* **What the task requires**
For the word "after", tally the lines of the data that contain it and give the tally alone.

——————

Lemma ticker_loop_live {S} returns (pass : Z -> S -> S) evs s :
  ticker_loop returns pass evs s = fold_left (fun s now => pass now s) (live returns evs) s.
Proof. revert s. induction evs as [|[t| |] evs IH]; intros s; cbn; [done|apply IH|..]; by case_match. Qed.

(** Nothing happens after the loop has returned. *)
Lemma loop_over {S} returns (pass : Z -> S -> S) evs e evs' s :
  returns e = true -> (forall t, e <> Tick t) -> ticker_loop returns pass (evs ++ e :: evs') s = ticker_loop returns pass evs s.
Proof.
  intros Hr Ht. revert s. induction evs as [|[t| |] evs IH]; intros s; cbn; [|apply IH|case_match; [done|apply IH]..].
  destruct e; [by destruct (Ht now)|by rewrite Hr..].
Qed.

(** The samplers take memory once, at the start: ticks only take the processor. *)
Lemma memory_sampled_once stat vms ids start evs rows prev rows' :
  metrics_loop stat vms ids start evs rows = Some (prev, rows') ->
  base.filter (fun r => Met_Metric r = "memory_mib") rows' =
  base.filter (fun r => Met_Metric r = "memory_mib") (sample (ids start) start (vms start) rows).
Proof.
  unfold metrics_loop. rewrite ticker_loop_live. destruct (cpuTicks (stat start)) as [p0|]; cbn [fmap option_fmap option_map].
  2: { induction (live on_stop evs) as [|t ts IH]; [done|]. exact IH. }
  generalize (sample (ids start) start (vms start) rows) as r0. revert p0.
  induction (live on_stop evs) as [|t ts IH]; intros p0 r0; cbn [fold_left]; [by intros [= _ <-]|].
  destruct (cpuTicks (stat t)) as [cur|].
  - intros ->%IH. unfold sampleCPU, sample_running. rewrite filter_app.
    rewrite (elem_of_nil_inv (base.filter _ (imap _ _))), app_nil_r; [done|].
    intros r (Hm & Hin)%list_elem_of_filter. apply elem_of_lookup_imap in Hin as (i & vm & -> & _). done.
  - clear IH. induction ts as [|t' ts IH]; [done|]. exact IH.
Qed.

(** ** Schedules over a run of the loop *)

Section CronLoop.
Context (local : Z -> Civil) (has_booter : bool).

(** A row after a pass. *)
Definition row_step (now : Z) (c : Cron) : Cron := if due local now c then Cron_set_LastRun (Some now) c else c.

Lemma touch_rows now ds l :
  foldl (fun cs d => TouchCron (Cron_ID d) now cs) l ds =
  (fun c => if decide (Cron_ID c ∈ Cron_ID <$> ds) then Cron_set_LastRun (Some now) c else c) <$> l.
Proof.
  revert l. induction ds as [|d ds IH]; intros l; cbn [foldl].
  - rewrite <- list_fmap_id at 1. apply list_fmap_ext. intros i c _. by rewrite decide_False by apply not_elem_of_nil.
  - rewrite IH. unfold TouchCron. rewrite <- list_fmap_compose. apply list_fmap_ext. intros i c _. cbn.
    destruct (decide (Cron_ID c = Cron_ID d)) as [He|He].
    + rewrite bool_decide_true, (decide_True (P := Cron_ID c ∈ _ :: _)) by (done || (rewrite He; by left)). by case_decide.
    + rewrite bool_decide_false by done. case_decide as H1; case_decide as H2; try done; set_solver.
Qed.

(** With unique identifiers a pass changes each row for itself. *)
Lemma fireDue_rows now st : NoDup (Cron_ID <$> crons st) -> crons (fireDue local has_booter now st) = row_step now <$> crons st.
Proof.
  intros Hnd. unfold fireDue. destruct (fire_pass local has_booter now (crons st) st) as (_ & _ & ->). rewrite touch_rows.
  apply list_fmap_ext. intros i c Hi. unfold row_step. apply list_elem_of_lookup_2 in Hi.
  destruct (due local now c) eqn:E.
  - rewrite decide_True; [done|]. apply list_elem_of_fmap_2, list_elem_of_filter. done.
  - rewrite decide_False; [done|]. intros (d & Hd & (Hdue & Hin)%list_elem_of_filter)%list_elem_of_fmap.
    assert (c = d) by (by apply (NoDup_fmap_inj_on Cron_ID (crons st))). congruence.
Qed.

(** The jobs started over some passes, with their times. *)
Fixpoint cron_trace (ts : list Z) (st : CronState) : list (Z * Cron) :=
  match ts with
  | [] => []
  | t :: ts => ((fun c => (t, c)) <$> base.filter (fun c => due local t c = true) (crons st))
               ++ cron_trace ts (fireDue local has_booter t st)
  end%list.

(** The runs of one schedule. *)
Fixpoint row_runs (ts : list Z) (c : Cron) : list Z :=
  match ts with
  | [] => []
  | t :: ts => (if due local t c then [t] else []) ++ row_runs ts (row_step t c)
  end%list.

Fixpoint no_repeat (prev : option Z) (runs : list Z) : Prop :=
  match runs with
  | [] => True
  | t :: runs => (forall p, prev = Some p -> same_minute (local p) (local t) = false) /\ no_repeat (Some t) runs
  end.

Lemma fireDue_ids now st : NoDup (Cron_ID <$> crons st) -> Cron_ID <$> crons (fireDue local has_booter now st) = Cron_ID <$> crons st.
Proof.
  intros Hnd. rewrite fireDue_rows by done. rewrite <- list_fmap_compose. apply list_fmap_ext. intros i c _. cbn. unfold row_step. by case_match.
Qed.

——————

* **Answer to this problem**
2